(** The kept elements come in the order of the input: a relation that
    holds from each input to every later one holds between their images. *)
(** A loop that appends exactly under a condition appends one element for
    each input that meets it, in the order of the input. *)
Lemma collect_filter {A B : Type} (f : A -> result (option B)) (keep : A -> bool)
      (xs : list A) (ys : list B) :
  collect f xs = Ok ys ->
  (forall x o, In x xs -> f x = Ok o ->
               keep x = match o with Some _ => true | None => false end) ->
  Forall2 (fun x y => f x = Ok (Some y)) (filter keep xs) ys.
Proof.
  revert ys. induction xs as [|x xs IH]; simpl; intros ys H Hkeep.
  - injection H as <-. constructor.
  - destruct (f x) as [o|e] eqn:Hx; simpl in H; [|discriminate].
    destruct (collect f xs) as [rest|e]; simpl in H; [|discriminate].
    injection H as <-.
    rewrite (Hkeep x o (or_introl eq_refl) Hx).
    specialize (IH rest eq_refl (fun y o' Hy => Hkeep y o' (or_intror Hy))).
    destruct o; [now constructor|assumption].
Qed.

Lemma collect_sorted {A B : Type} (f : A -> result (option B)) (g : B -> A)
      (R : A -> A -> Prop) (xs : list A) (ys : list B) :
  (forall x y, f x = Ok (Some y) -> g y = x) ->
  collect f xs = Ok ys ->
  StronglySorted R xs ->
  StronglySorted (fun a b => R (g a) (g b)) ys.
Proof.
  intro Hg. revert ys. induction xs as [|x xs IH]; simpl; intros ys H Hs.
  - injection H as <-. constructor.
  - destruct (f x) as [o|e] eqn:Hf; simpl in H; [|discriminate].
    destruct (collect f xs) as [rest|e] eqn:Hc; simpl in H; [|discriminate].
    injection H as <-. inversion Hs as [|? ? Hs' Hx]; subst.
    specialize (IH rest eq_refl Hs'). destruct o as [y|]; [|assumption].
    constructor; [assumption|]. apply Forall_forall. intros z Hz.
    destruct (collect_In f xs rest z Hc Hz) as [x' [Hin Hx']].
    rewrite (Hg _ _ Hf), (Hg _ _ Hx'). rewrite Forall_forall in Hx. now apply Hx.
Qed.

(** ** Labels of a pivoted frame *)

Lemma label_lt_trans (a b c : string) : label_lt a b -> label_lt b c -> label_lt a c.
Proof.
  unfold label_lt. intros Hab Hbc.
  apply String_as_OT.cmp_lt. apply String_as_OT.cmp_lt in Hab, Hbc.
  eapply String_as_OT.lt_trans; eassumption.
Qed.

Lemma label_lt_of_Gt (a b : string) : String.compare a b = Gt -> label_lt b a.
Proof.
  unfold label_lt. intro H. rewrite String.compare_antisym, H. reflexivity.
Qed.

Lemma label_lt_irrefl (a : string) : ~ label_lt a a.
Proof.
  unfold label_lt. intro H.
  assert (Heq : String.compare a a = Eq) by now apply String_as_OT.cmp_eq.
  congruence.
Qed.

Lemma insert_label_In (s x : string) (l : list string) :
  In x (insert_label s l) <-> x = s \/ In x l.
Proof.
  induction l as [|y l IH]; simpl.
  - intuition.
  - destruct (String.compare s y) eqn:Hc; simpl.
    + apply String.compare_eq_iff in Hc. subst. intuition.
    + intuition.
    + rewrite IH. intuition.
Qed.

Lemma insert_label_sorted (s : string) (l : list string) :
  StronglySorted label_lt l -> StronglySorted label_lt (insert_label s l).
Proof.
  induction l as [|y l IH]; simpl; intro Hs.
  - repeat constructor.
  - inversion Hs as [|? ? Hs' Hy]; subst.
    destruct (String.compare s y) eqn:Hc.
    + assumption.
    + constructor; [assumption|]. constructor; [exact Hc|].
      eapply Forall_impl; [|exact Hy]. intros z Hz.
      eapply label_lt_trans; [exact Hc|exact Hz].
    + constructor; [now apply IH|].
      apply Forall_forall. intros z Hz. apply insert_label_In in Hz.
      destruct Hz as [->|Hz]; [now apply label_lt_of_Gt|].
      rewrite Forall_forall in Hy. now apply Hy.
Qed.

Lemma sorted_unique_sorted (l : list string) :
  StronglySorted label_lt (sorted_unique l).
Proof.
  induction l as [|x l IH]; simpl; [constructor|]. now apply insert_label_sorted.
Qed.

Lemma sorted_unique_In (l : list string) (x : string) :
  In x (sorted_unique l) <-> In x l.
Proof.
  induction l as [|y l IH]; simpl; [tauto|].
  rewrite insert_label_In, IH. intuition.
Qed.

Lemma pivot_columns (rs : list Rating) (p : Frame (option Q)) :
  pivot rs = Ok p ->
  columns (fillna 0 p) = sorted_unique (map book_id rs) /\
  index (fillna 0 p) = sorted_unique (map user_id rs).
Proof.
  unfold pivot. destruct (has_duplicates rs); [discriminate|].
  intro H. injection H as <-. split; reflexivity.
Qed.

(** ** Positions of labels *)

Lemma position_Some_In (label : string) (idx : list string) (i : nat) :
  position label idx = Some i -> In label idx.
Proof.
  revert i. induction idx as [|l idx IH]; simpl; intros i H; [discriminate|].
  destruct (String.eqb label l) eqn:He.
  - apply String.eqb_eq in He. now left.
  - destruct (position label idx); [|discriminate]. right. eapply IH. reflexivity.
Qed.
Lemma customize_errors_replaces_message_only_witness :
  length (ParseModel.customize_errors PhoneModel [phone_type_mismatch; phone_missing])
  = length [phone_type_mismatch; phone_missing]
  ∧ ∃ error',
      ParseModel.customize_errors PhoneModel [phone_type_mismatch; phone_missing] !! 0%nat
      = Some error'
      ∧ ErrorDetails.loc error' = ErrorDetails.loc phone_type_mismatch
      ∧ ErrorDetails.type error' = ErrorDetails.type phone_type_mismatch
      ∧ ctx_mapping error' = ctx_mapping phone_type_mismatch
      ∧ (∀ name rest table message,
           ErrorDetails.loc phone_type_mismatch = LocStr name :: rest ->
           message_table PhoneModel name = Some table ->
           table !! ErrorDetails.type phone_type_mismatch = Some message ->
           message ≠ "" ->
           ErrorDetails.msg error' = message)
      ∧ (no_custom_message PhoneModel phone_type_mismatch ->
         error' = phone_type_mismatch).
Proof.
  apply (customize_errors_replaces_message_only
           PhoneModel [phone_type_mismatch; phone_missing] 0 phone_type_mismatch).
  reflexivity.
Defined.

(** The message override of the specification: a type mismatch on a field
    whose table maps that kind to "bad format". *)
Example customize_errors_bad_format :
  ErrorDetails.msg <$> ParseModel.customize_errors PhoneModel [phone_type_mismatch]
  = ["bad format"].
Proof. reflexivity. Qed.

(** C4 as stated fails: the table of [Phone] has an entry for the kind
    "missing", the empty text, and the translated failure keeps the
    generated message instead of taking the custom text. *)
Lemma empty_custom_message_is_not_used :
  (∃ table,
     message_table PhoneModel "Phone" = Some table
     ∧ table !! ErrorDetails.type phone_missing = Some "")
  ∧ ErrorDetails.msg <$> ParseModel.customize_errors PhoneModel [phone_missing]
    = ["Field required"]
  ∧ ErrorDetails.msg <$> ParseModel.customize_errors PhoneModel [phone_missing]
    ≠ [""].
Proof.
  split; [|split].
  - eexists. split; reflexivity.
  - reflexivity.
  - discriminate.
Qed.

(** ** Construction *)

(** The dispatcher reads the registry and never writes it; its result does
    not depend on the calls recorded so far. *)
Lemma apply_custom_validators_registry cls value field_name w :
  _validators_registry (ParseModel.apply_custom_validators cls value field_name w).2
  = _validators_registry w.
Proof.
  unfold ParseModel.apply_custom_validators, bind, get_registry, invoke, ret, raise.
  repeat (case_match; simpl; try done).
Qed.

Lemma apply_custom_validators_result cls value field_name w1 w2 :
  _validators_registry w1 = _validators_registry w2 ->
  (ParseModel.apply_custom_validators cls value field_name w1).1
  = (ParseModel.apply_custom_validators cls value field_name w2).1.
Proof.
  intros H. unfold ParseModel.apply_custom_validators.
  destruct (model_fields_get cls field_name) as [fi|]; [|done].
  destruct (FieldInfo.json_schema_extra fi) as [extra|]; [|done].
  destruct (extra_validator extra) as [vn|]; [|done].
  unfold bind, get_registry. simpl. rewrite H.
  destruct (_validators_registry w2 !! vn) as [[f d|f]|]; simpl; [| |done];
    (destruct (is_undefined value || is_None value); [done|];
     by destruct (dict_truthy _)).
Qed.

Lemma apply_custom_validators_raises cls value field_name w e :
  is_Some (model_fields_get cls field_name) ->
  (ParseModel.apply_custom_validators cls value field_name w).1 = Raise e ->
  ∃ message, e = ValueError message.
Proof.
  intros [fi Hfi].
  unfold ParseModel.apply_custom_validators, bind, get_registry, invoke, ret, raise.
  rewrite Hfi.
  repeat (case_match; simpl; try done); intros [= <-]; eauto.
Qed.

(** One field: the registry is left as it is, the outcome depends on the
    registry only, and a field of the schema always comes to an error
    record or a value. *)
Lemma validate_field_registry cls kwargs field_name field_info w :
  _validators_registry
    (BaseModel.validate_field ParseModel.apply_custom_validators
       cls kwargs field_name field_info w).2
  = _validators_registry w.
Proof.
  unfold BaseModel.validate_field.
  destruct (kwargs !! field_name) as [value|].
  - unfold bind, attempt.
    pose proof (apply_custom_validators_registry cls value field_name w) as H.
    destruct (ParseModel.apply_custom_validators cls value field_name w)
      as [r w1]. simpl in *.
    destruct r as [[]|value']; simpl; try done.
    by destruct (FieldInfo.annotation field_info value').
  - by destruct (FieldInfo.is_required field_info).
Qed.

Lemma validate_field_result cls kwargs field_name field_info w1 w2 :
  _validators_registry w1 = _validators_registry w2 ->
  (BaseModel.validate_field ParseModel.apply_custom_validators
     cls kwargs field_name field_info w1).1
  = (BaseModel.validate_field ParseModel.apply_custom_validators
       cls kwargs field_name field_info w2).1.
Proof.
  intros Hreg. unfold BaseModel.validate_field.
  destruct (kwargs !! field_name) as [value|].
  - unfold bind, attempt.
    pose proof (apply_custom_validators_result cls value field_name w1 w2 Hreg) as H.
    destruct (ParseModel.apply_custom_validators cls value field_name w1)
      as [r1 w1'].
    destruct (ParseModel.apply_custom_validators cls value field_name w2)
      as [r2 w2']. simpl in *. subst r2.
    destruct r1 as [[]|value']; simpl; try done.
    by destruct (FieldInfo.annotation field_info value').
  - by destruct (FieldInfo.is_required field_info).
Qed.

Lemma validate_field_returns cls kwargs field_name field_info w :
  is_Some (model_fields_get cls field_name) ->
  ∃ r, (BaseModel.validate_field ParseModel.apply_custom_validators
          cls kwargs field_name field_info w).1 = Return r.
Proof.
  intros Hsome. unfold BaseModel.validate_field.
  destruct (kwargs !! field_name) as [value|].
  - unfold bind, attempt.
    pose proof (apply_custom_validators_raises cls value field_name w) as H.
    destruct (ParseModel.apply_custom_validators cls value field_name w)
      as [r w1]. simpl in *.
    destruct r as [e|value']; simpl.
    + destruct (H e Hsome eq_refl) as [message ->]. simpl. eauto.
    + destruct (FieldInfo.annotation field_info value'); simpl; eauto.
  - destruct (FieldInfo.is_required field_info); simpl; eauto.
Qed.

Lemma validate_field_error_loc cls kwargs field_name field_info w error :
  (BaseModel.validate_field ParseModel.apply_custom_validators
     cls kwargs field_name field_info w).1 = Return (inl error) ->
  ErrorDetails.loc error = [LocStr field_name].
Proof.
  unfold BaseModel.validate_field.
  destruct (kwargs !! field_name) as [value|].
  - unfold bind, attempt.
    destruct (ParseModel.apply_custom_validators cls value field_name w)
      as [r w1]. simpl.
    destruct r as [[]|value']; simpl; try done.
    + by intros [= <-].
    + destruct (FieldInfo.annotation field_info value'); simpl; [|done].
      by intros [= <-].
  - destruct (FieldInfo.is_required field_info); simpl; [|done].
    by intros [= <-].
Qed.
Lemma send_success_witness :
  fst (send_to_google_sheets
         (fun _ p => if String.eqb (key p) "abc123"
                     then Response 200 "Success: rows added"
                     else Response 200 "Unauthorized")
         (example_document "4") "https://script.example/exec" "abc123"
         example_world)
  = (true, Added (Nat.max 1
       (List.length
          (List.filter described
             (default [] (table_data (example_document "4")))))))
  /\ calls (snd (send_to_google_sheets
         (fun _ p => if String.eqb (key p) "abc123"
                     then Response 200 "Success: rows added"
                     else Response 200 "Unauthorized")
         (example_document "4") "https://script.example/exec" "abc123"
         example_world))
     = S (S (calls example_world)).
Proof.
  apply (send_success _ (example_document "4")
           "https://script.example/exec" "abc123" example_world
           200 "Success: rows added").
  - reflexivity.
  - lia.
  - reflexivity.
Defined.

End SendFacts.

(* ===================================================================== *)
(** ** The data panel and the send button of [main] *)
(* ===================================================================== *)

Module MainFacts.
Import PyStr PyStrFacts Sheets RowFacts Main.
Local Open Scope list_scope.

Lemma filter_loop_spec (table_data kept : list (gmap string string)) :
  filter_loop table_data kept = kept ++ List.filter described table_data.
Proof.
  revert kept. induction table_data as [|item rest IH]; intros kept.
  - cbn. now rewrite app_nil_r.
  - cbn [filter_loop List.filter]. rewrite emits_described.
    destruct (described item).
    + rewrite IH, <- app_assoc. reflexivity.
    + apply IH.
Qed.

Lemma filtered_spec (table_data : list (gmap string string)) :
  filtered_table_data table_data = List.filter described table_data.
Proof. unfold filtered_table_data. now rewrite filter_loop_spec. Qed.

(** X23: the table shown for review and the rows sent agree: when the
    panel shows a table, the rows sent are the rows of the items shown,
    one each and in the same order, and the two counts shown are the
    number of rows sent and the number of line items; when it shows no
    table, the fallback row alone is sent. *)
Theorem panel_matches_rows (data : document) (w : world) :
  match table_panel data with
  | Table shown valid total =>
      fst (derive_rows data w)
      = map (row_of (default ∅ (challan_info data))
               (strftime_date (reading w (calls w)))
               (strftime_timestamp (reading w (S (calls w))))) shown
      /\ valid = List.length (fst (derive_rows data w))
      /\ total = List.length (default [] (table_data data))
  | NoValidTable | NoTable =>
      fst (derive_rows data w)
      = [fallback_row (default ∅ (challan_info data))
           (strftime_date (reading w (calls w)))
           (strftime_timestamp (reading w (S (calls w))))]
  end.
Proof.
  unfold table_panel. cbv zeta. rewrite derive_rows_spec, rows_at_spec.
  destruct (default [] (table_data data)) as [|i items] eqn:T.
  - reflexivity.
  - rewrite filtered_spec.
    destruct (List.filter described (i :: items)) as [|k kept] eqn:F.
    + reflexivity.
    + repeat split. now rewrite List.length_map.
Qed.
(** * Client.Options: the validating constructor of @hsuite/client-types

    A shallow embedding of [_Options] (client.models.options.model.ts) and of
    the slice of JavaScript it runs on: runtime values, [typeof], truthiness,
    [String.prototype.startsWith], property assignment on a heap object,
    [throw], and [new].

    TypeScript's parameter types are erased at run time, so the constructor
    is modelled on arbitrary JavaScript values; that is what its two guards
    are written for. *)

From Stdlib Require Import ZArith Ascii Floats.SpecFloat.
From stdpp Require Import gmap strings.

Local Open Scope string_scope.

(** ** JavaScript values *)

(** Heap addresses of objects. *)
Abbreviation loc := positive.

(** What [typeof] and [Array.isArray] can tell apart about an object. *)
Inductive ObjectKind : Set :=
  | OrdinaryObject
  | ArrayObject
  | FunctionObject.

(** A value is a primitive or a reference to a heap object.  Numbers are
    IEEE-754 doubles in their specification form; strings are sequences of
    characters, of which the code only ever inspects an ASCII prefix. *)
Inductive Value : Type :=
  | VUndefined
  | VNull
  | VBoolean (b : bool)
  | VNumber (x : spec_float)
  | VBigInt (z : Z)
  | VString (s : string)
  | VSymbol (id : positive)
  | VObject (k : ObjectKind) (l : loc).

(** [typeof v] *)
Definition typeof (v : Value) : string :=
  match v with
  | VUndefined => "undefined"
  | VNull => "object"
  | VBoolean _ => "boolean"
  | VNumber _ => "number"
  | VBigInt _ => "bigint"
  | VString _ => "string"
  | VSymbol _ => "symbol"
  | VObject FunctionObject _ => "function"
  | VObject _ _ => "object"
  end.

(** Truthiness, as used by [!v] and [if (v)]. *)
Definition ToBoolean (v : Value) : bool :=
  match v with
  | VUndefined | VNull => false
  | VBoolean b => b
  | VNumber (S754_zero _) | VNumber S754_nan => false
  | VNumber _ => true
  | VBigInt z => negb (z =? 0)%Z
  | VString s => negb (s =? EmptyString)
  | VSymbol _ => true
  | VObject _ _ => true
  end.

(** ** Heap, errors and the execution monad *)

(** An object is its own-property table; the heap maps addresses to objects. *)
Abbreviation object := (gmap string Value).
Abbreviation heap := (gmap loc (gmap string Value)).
--------------------------------
▸ **Task prompt**:
Wherever a line in the data above contains the word "Hreg", copy that line.

▸ **Expected output**:
  intros Hreg. unfold BaseModel.validate_field.
    pose proof (apply_custom_validators_result cls value field_name w1 w2 Hreg) as H.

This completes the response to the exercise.